1.
Great Expectations came into my life three times prior to this post. The first time was in ninth grade, the year my family and I left my hometown in rural Utah and moved to a suburb north of Dallas, Texas. The second was my second year at The University of Texas at Arlington, the year I switched my majors from Architecture to English Literature, which was significant, since I’d planned on being an architect since I was eight. The most recent encounter was two years ago, the year my father died.
Great Expectations is a unique book in that it so accurately captures the span of a life from childhood, to young adulthood, to adulthood, that as you return to it throughout your life, the book’s focus seems to shift with your own perceptions. The Great Expectations I read in ninth grade was not the same one I read in college; nor was the Great Expectations I encountered in college the same as the one I received on my long, wintery drive back from Dad’s funeral two springs ago.
The book is so crammed with living that it provides a lifetime of meaningful encounters. It is now a winter afternoon at Dry Creek, eleven degrees outside, drops of water none-the-less dripping off the end of the icicles hanging from the roof eves in the afternoon sunlight. Beyond the glass doors, the white field stretches south toward the banks of the pond and the snow-loaded spruce behind, the mountains rising in deep blue shadow beyond that. Fire crackles in the fireplace, and I know that if I pursue Great Expectations a fourth time it will again unfold in new light. It is simply a book that expands with each reading.
First, however, I will indulge in a bit of nostalgia along with this eggnog and chocolate cherry. What better way to spend a winter afternoon?
2.
I must have first encountered Great Expectations in the fall for I see big, sloppy wet leaves strewn across the suburban lawns as I cut my way along the back streets between Central Expressway and the school. At one point there is a small pond with a cul-de-sac at one end of it. The water is stone still and sky and trees and backyards turn upside down in it. It makes sense that this small oasis of nature between Beltline and Arapaho enters my mind and not the actual school where I read the book. Ninth grade was not a pleasant experience and I’m sure I made that walk take as long as possible.

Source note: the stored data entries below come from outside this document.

(** C2 (device selection).  [select_device] returns the device named by
    [device_string (cuda_avail s)]; that string is ["cuda:0"] exactly when an
    accelerator is available and ["cpu"] otherwise, and ["cuda:0"] names the
    first accelerator. *)
Theorem device_selection s :
  (exists s', select_device s = Ok (torch_device (device_string (cuda_avail s)), s')) /\
  (device_string (cuda_avail s) = "cuda:0" <-> cuda_avail s = true) /\
  (device_string (cuda_avail s) = "cpu" <-> cuda_avail s = false) /\
  torch_device (device_string (cuda_avail s)) =
    (if cuda_avail s then CUDA 0 else CPU).
Proof.
  split; [unfold select_device; unfold_prims; cbn; eexists; reflexivity|].
  destruct (cuda_avail s); cbn; repeat split; intro E; congruence.
Qed.

(** C3 (order of the framework calls).  A completed [train] pass logs,
    after [model.train()] and the device print, for each batch of the
    loader exactly the calls of [train_events]: the two moves to the device,
    [zero_grad], the forward call, the loss, [backward] and [step].  A
    completed [test] pass logs [model.eval()], then the entry in [no_grad],
    then for each batch the two moves, a forward call and a loss all with
    gradients off, then the exit from [no_grad] and the report. *)
Theorem training_and_evaluation_order bs dev tl ep s u s' tsl t v t' :
  train bs dev tl ep s = Ok (u, s') ->
  test bs dev tsl t = Ok (v, t') ->
  log s' = log s ++ [EvTrainMode; EvPrint (PDevice dev)] ++
           List.concat (repeat (train_events dev (map tdev (parameters (net s))))
                          (List.length (batches tl))) /\
  exists a c,
    log t' = log t ++ [EvEvalMode; EvNoGrad false] ++
             List.concat (repeat (test_events dev (map tdev (parameters (net t))) false)
                            (List.length (batches tsl))) ++
             [EvNoGrad (grad_enabled t); EvPrint (PTestReport a c (dataset_len tsl))].
Proof.
  intros Etr Ete.
  apply train_ok in Etr as (Ltr & _). apply test_ok in Ete as (Lte & _).
  split; [exact Ltr | exact Lte].
Qed.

I want to say two classes made my days there bearable, but that would be a lie. Ninth grade was only bearable for me in the way war is for survivors. Yes, I did make it through alive, but I was no longer whole. I was missing the greater part of me and wouldn’t find it again until I was nearly forty. But Mr. Terrant’s US History and Mrs. Becker’s 9th Grade English classes did provide some intellectual framework, some spectacles, with which to make some sort of semblance of sense out of the brutality I encountered there. Perhaps that is why I’ve spent most of my adult life teaching middle school. Certainly, I didn’t plan on becoming Virgil leading young Dantes through the inferno of puberty, but then I don’t think spiritual journeys are ever chosen. All our learning and growth takes place in the exact areas we choose to avoid. Those unfortunate enough to have nothing to avoid never really grow up because they never have that ah-ha moment: “Oh, this is how that feels.”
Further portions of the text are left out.